Closed eyaleb closed 8 years ago

eyaleb commented 9 years ago

I have a simple program to read temperature and report it. This is my IoT "Hello World" ...

All works well, reporting to mqtt is OK, or, as now, reporting to my own small server (in python) works too.

I recently decided to send the data over UDP to save some time (the program sleeps between reads so (activity) time is (battery) power). It does not work reliably.

conn = net.createConnection(net.UDP, 0)

conn:on("sent", function(conn)
        print ("sent")

        conn:close()

        print("sleep")
        node.dsleep(60*1000000)
end)

conn:connect(11883,"192.168.3.4")

conn:send ("store esp-test 1 Hello World")

print ("done")

Pretty straight forward. The problem is that the message does not arrive at the server. However, if I delay the sleep, say, by using

        tmr.alarm(1, 50, 0 function(conn)
            print("sleep")
            node.dsleep(60*1000000)
        end)

then it works. The '50' ms is enough time, but this is a bad hack. I hate it.

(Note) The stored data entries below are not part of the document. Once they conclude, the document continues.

(* ===== verification/Any.v ===== *)
(** * Any: the type-erased value of src/src/base/Any.h

    An [Any] owns, through a [unique_ptr], a [Holder] on the heap, which knows its type.
    [world] is that heap with the content pointers of the [Any] objects that are alive;
    the types a program stores, and their values, are parameters.  An object used outside
    of its lifetime and a cast to a type the object does not have are faults. *)

From S2P Require Import Prelude.

Module Any.

Abbreviation var := Z (only parsing).
Abbreviation addr := Z (only parsing).

Section any.
(** The C++ types a program stores, which [typeid] tells apart, and their values. *)
Context {ty : Type} `{EqDecision ty} (val : ty -> Type).

(** [operator new]: an address that is not in use. *)
Variable new_addr : gset Z -> Z.

(** [Holder<ValueType>]: its type and [held_]. *)
Definition Holder : Type := {T : ty & val T}.

Record world := World {
  heap : gmap addr Holder;                 (** the holders that are allocated *)
  content_ : gmap var (option addr);       (** the [Any] objects that are alive *)
}.

Definition world0 : world := World ∅ ∅.

Definition set_content (x : var) (c : option addr) (w : world) : world :=
  World (heap w) (<[x := c]> (content_ w)).

(** [content_] of an object that has to be alive. *)
Definition content_of (x : var) (w : world) : outcome (option addr) :=
  match content_ w !! x with Some c => Ok c | None => Fault DanglingPointer end.

Definition holder_at (p : addr) (w : world) : outcome Holder :=
  match heap w !! p with Some h => Ok h | None => Fault DanglingPointer end.

(** [new Holder<ValueType>(value)]. *)
Definition new_Holder (h : Holder) (w : world) : addr * world :=
  let p := new_addr (dom (heap w)) in
  (p, World (<[p := h]> (heap w)) (content_ w)).

(** The virtual functions of a [Placeholder]. *)
Definition Holder_type (h : Holder) : ty := projT1 h.
Definition clone (p : addr) (w : world) : outcome (addr * world) :=
  let! h := holder_at p w in Ok (new_Holder h w).

(** [unique_ptr]'s destructor. *)
Definition delete_content (c : option addr) (w : world) : outcome world :=
  match c with
  | None => Ok w
  | Some p => let! _ := holder_at p w in Ok (World (delete p (heap w)) (content_ w))
  end.

(** [Any()]. *)
Definition ctor (x : var) (w : world) : outcome world := Ok (set_content x None w).

(** [Any(const ValueType& value)]. *)
Definition ctor_value (x : var) (h : Holder) (w : world) : outcome world :=
  let (p, w) := new_Holder h w in Ok (set_content x (Some p) w).

(** [other.content_ ? other.content_->clone() : nullptr]. *)
Definition copy_content (other : var) (w : world) : outcome (option addr * world) :=
  let! c := content_of other w in
  match c with
  | Some p => let! (q, w) := clone p w in Ok (Some q, w)
  | None => Ok (None, w)
  end.

(** [Any(const Any& other)]. *)
Definition ctor_copy (x other : var) (w : world) : outcome world :=
  let! (c, w) := copy_content other w in Ok (set_content x c w).

(** [Any(Any&& other)]: the pointer is moved, [other] is left empty. *)
Definition ctor_move (x other : var) (w : world) : outcome world :=
  let! c := content_of other w in
  Ok (set_content x c (set_content other None w)).

Definition swap (x other : var) (w : world) : outcome world :=
  let! c := content_of x w in
  let! c' := content_of other w in
  Ok (set_content other c (set_content x c' w)).

(** [Any(other).swap( *this)], then the destructor of the temporary. *)
Definition assign (x other : var) (w : world) : outcome world :=
  let! (temporary, w) := copy_content other w in
  let! mine := content_of x w in
  let w := set_content x temporary w in
  delete_content mine w.

Definition dtor (x : var) (w : world) : outcome world :=
  let! c := content_of x w in
  let! w := delete_content c w in
  Ok (World (heap w) (delete x (content_ w))).

Definition empty (x : var) (w : world) : outcome bool :=
  let! c := content_of x w in Ok (bool_decide (c = None)).

(** [None] is [typeid(void)]. *)
Definition type (x : var) (w : world) : outcome (option ty) :=
  let! c := content_of x w in
  match c with
  | Some p => let! h := holder_at p w in Ok (Some (Holder_type h))
  | None => Ok None
  end.

(** An object as a value of a type it has to have. *)
Definition as_type (T : ty) (h : Holder) : outcome (val T) :=
  match decide (projT1 h = T) with
  | left E => Ok (eq_rect (projT1 h) val (projT2 h) T E)
  | right _ => Fault BadCast
  end.

(** [any_cast<ValueType>(operand)]: the address of [held_], or null.  The downcast is
    only defined for a holder of that type. *)
Definition any_cast (T : ty) (operand : option var) (w : world) : outcome (option addr) :=
  match operand with
  | None => Ok None
  | Some x =>
      let! t := type x w in
      if bool_decide (t = Some T) then
        let! c := content_of x w in
        match c with
        | Some p => let! h := holder_at p w in let! _ := as_type T h in Ok (Some p)
        | None => Fault NullDereference
        end
      else Ok None
  end.

(** A read and a write through a [ValueType*]. *)
Definition load (T : ty) (p : addr) (w : world) : outcome (val T) :=
  let! h := holder_at p w in as_type T h.
Definition store (T : ty) (p : addr) (v : val T) (w : world) : outcome world :=
  let! h := holder_at p w in
  let! _ := as_type T h in
  Ok (World (<[p := existT T v]> (heap w)) (content_ w)).

(** ** Programs that use objects, and what they mean: values *)

Inductive op :=
| Default (x : var)
| Construct (x : var) (h : Holder)
| Copy (x other : var)
| Move (x other : var)
| Assign (x other : var)
| Swap (x other : var)
| Destroy (x : var)
| Write (x : var) (T : ty) (v : val T)  (** [if (auto p = any_cast<T>(&x)) *p = v;] *)
| Read (x : var) (T : ty)               (** [auto p = any_cast<T>(&x); p ? *p : none] *)
| Empty (x : var)
| Type_ (x : var).

Inductive output :=
| OutNone
| OutValue (h : option Holder)
| OutBool (b : bool)
| OutType (t : option ty).

Definition impl_step (o : op) (w : world) : outcome (world * output) :=
  match o with
  | Default x => let! w := ctor x w in Ok (w, OutNone)
  | Construct x h => let! w := ctor_value x h w in Ok (w, OutNone)
  | Copy x y => let! w := ctor_copy x y w in Ok (w, OutNone)
  | Move x y => let! w := ctor_move x y w in Ok (w, OutNone)
  | Assign x y => let! w := assign x y w in Ok (w, OutNone)
  | Swap x y => let! w := swap x y w in Ok (w, OutNone)
  | Destroy x => let! w := dtor x w in Ok (w, OutNone)
  | Write x T v =>
      let! p := any_cast T (Some x) w in
      match p with
      | Some p => let! w := store T p v w in Ok (w, OutNone)
      | None => Ok (w, OutNone)
      end
  | Read x T =>
      let! p := any_cast T (Some x) w in
      match p with
      | Some p => let! v := load T p w in Ok (w, OutValue (Some (existT T v)))
      | None => Ok (w, OutValue None)
      end
  | Empty x => let! b := empty x w in Ok (w, OutBool b)
  | Type_ x => let! t := type x w in Ok (w, OutType t)
  end.

(** The specification: every object that is alive has a value of its own, or none.
    [None] where an object is used outside of its lifetime. *)
Abbreviation values := (gmap var (option Holder)).

Definition has_type (T : ty) (v : option Holder) : bool :=
  match v with Some h => bool_decide (projT1 h = T) | None => false end.

Definition spec_step (o : op) (m : values) : option (values * output) :=
  match o with
  | Default x => guard (m !! x = None);; Some (<[x := None]> m, OutNone)
  | Construct x h => guard (m !! x = None);; Some (<[x := Some h]> m, OutNone)
  | Copy x y => guard (m !! x = None);; v ← m !! y; Some (<[x := v]> m, OutNone)
  | Move x y => guard (m !! x = None);; v ← m !! y; Some (<[x := v]> (<[y := None]> m), OutNone)
  | Assign x y => _ ← m !! x; v ← m !! y; Some (<[x := v]> m, OutNone)
  | Swap x y => v ← m !! x; v' ← m !! y; Some (<[y := v]> (<[x := v']> m), OutNone)
  | Destroy x => _ ← m !! x; Some (delete x m, OutNone)
  | Write x T v =>
      h ← m !! x;
      Some (if has_type T h then <[x := Some (existT T v)]> m else m, OutNone)
  | Read x T => h ← m !! x; Some (m, OutValue (if has_type T h then h else None))
  | Empty x => h ← m !! x; Some (m, OutBool (bool_decide (h = None)))
  | Type_ x => h ← m !! x; Some (m, OutType (projT1 <$> h))
  end.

I did not find a way to do a clean UDP shutdown. There is no conn:on("disconnected. The "sent" seems to be called before the packet is actually sent. TCP, on the other hand, does have a proper disconnect and it will actually properly shutdown if I do not do it explicitly.

Any ideas anyone?

pastukhov commented 9 years ago

It is better to use timer, and you should close socket after send.

eyaleb commented 9 years ago

@pastukhov Can you elaborate?

pastukhov commented 9 years ago

The code:

tmr.alarm(0, 3000, 1, function()
    print("3 seconds pass")
end)

will print "3 seconds pass" every 3 seconds.

node.dsleep() causing node deep sleep and reboot mcu after wake up.

eyaleb commented 9 years ago

@pastukhov No, I am not asking what these function do, I already know.

You said "It is better to use timer"

You said "you should close socket after send".

In short, my question was very specific. My udp packet is lost if I sleep too soon. How do I know when it is safe to dsleep? I do not want to use a fixed time as it is not efficient and it can at times be too short.

cheers

pastukhov commented 9 years ago

There is no possibility to be sure with UDP. You can make some ack logic on the other side of your udp connection or use TCP.

eyaleb commented 9 years ago

It is not so. There is no handshaking and no ACK in UDP, meaning you do not know it the packet arrived at the receiver. No problem.

But my problem is that the message is not even transmitted. I only want to know that the packet got out (meaning it is not waiting in a buffer) and it is safe to shut down. Is there a "flush" call to the socket layer maybe?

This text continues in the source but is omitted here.